**PROBLEM REQUIREMENTS:** Look for the word "granted" in the data below, and copy every line that holds it.

━━━

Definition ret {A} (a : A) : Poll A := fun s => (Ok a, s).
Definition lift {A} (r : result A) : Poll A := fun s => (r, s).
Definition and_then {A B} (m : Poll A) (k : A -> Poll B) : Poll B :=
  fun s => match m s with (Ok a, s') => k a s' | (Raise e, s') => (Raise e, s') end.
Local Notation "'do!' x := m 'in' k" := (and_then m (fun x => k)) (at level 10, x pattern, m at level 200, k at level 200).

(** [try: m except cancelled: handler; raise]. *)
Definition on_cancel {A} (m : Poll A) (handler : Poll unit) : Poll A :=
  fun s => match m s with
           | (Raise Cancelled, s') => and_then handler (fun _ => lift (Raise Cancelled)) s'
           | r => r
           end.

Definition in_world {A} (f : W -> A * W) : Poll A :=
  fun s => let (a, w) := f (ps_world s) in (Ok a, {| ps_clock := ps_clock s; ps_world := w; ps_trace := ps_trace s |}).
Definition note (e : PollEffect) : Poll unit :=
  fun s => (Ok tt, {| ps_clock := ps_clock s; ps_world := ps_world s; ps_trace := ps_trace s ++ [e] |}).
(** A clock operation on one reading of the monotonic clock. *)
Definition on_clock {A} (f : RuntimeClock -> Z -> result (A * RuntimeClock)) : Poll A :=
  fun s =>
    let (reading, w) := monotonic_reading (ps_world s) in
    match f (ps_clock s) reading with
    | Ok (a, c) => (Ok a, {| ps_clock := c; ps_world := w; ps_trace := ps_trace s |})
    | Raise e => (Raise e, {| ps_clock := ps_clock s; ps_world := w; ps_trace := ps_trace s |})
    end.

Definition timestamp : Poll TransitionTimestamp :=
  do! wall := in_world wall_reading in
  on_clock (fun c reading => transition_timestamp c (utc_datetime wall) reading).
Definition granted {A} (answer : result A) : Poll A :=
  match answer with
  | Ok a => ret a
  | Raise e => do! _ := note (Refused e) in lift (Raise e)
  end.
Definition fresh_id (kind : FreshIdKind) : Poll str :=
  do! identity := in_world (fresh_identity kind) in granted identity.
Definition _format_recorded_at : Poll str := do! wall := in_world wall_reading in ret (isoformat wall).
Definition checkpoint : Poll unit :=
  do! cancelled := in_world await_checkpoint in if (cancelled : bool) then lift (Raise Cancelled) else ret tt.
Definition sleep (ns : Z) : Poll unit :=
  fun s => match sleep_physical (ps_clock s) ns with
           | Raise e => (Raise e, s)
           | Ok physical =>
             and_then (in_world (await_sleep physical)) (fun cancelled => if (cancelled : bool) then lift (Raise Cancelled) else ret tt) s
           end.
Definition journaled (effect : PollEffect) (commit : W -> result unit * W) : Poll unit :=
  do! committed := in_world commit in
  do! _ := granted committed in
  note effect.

━━━

**EXERCISE RESPONSE:**
Definition granted {A} (answer : result A) : Poll A :=
  do! identity := in_world (fresh_identity kind) in granted identity.
  do! _ := granted committed in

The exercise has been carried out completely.